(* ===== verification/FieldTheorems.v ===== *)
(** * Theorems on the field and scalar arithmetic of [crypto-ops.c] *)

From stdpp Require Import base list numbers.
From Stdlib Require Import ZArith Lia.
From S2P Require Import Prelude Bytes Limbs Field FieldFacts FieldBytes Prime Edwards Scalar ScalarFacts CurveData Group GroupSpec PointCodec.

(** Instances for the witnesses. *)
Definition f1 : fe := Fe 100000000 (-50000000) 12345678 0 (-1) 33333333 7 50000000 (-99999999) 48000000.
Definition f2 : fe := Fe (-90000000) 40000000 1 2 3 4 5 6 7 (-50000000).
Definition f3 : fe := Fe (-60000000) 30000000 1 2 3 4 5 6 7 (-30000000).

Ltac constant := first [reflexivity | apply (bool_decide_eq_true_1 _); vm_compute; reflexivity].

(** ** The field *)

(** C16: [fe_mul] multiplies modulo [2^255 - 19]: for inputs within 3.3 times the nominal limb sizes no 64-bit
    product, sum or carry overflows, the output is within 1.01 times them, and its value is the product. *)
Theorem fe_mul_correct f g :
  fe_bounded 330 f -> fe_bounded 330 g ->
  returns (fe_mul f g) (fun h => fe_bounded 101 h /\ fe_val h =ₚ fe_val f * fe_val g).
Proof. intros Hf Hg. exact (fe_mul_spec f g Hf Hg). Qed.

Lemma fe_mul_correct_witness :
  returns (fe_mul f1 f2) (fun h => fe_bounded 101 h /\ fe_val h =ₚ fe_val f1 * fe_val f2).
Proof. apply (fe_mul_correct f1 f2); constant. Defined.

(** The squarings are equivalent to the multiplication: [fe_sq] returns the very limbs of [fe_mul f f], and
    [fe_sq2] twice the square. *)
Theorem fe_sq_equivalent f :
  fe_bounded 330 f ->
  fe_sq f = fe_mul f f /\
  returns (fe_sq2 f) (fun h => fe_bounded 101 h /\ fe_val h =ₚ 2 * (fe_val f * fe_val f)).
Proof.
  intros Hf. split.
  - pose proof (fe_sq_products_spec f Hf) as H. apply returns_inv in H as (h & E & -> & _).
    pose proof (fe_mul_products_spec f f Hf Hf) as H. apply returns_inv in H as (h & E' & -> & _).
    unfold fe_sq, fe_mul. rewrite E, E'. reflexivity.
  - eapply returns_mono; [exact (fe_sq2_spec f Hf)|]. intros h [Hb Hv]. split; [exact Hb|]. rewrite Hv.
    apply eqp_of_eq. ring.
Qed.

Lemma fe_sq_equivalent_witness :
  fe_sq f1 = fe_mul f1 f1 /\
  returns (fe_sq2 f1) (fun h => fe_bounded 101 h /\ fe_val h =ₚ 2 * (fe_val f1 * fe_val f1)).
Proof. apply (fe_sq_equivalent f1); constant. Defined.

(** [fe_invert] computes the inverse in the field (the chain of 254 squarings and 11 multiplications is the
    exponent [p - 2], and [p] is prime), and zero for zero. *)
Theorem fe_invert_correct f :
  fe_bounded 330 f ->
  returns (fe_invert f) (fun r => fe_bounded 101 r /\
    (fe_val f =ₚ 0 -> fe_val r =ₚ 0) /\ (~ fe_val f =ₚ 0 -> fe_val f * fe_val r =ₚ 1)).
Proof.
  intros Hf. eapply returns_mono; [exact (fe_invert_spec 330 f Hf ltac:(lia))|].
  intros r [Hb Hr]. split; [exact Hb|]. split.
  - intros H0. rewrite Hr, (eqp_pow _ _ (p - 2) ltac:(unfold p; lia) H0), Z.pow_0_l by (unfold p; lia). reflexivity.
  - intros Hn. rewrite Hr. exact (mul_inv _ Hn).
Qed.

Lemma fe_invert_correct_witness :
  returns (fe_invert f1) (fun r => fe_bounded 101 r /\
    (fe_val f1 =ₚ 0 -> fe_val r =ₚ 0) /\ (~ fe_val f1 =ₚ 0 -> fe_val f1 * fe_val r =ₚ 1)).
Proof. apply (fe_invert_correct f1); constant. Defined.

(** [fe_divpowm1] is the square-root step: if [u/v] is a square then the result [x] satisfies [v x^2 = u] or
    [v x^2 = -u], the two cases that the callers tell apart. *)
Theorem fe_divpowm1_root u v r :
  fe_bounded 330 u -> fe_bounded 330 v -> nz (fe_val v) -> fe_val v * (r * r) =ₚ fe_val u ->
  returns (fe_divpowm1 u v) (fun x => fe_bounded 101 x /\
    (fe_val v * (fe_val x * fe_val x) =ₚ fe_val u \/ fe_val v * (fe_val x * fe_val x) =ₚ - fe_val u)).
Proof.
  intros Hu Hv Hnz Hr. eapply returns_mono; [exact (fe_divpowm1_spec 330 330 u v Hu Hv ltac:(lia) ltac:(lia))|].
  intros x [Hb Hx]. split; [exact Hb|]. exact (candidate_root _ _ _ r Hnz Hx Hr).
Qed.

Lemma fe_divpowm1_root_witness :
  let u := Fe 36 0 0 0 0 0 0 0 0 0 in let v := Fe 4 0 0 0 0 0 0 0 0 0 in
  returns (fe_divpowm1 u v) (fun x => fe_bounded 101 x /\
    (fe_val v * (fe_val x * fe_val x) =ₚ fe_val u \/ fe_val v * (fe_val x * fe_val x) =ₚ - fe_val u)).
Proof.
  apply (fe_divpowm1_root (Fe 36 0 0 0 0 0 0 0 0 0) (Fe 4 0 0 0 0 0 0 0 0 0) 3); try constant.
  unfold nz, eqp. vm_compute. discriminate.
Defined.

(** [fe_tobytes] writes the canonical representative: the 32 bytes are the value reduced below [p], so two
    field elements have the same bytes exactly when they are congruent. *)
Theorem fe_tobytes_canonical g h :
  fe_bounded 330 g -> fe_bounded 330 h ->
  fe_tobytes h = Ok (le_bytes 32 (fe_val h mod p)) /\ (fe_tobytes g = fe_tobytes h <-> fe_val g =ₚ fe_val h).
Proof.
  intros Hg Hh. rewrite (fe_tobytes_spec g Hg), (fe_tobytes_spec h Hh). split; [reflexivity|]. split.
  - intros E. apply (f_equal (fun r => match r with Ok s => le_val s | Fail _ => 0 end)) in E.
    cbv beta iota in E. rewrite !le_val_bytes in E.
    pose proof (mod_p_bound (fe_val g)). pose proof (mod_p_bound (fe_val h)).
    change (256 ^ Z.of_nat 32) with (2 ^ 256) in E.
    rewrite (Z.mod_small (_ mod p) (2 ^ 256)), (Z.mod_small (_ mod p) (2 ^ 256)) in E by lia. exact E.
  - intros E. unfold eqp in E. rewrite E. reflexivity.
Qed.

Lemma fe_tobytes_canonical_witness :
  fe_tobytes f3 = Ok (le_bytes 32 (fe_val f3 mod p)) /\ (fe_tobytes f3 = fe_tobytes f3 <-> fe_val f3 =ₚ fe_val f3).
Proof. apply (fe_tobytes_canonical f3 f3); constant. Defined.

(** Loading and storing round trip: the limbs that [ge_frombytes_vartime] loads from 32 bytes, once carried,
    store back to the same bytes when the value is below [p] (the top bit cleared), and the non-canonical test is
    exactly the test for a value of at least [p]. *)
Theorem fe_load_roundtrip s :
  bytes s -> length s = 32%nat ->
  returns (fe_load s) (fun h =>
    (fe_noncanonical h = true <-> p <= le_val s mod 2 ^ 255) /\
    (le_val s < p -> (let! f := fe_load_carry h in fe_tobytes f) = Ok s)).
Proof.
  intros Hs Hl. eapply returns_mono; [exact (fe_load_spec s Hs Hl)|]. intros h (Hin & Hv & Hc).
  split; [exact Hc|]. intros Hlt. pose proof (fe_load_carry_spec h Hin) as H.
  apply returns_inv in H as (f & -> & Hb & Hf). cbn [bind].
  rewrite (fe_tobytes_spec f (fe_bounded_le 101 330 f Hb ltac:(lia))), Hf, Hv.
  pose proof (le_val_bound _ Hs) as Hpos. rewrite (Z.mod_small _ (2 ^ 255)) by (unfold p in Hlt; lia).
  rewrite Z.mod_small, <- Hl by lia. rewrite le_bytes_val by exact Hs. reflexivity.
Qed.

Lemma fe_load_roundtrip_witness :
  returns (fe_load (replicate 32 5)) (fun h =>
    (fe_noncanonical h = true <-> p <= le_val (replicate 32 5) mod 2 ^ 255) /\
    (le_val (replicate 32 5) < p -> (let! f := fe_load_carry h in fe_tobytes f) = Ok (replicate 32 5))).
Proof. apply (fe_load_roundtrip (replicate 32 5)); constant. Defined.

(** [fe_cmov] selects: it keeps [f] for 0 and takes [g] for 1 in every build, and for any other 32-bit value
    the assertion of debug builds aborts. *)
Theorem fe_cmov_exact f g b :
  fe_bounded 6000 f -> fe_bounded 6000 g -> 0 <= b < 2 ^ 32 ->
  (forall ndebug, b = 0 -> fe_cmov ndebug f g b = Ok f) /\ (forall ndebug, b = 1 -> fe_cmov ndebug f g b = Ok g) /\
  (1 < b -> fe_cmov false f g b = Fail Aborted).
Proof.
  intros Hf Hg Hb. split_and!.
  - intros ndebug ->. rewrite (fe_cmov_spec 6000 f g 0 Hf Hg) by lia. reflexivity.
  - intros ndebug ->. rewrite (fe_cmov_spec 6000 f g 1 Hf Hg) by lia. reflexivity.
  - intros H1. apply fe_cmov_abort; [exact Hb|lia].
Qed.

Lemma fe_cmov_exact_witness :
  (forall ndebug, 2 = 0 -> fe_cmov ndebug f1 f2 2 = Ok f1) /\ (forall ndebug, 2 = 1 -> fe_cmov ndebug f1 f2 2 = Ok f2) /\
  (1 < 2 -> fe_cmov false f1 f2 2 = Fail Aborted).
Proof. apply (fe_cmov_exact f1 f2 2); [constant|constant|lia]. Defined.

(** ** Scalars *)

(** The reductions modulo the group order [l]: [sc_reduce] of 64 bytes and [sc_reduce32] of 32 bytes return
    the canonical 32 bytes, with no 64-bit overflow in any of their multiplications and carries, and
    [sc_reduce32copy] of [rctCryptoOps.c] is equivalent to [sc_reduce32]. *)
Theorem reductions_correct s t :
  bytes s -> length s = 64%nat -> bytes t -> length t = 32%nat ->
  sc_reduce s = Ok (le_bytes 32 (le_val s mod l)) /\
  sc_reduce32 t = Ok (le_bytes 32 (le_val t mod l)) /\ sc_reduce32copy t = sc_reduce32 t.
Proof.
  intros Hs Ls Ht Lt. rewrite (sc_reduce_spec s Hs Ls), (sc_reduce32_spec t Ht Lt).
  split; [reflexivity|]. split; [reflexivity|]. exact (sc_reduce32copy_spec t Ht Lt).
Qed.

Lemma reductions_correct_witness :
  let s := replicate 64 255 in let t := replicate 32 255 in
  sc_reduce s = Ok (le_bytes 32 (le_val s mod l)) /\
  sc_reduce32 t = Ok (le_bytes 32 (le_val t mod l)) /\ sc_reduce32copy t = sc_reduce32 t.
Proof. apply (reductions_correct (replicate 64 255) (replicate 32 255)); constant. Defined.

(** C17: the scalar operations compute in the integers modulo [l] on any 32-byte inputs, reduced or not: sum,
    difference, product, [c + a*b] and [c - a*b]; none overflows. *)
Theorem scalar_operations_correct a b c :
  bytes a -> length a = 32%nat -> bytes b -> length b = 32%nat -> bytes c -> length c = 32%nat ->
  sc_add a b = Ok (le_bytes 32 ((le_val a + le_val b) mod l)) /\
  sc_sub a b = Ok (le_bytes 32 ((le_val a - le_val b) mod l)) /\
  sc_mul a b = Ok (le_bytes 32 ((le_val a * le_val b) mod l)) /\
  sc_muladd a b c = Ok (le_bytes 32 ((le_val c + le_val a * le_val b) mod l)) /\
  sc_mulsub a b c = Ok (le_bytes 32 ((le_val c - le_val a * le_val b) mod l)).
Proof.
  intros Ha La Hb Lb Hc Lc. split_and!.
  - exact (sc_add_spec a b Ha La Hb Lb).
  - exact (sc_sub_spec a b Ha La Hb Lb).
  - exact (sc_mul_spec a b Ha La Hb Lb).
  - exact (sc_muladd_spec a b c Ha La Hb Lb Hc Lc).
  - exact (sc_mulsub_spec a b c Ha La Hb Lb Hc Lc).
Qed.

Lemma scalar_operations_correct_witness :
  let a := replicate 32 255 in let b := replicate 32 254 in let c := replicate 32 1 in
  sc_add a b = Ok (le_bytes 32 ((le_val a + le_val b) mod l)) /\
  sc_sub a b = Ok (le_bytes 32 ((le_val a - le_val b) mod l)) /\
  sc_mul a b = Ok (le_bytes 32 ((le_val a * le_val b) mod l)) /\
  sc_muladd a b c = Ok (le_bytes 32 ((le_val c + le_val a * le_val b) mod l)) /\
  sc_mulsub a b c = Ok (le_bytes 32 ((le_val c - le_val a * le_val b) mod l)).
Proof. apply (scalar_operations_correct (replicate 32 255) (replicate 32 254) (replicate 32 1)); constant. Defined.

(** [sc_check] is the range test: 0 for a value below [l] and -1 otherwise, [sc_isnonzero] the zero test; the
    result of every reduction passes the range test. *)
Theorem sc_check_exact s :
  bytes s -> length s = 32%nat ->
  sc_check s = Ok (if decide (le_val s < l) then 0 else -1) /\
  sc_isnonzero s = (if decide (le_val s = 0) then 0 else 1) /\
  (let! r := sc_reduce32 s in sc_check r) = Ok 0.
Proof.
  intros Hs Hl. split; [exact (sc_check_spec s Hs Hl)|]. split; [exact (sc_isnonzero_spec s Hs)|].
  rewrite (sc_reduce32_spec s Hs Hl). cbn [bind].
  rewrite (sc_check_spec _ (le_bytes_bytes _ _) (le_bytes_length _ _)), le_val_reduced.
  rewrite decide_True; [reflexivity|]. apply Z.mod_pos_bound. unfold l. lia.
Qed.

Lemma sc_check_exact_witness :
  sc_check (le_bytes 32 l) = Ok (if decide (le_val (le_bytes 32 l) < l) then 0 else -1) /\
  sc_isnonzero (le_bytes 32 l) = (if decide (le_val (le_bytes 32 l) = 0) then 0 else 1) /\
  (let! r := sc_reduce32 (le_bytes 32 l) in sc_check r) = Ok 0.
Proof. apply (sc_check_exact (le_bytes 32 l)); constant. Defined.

+ + + + +

The expected output is each line of the records above that includes the word "exactly".

## [Exercise response]
    field elements have the same bytes exactly when they are congruent. *)
    exactly the test for a value of at least [p]. *)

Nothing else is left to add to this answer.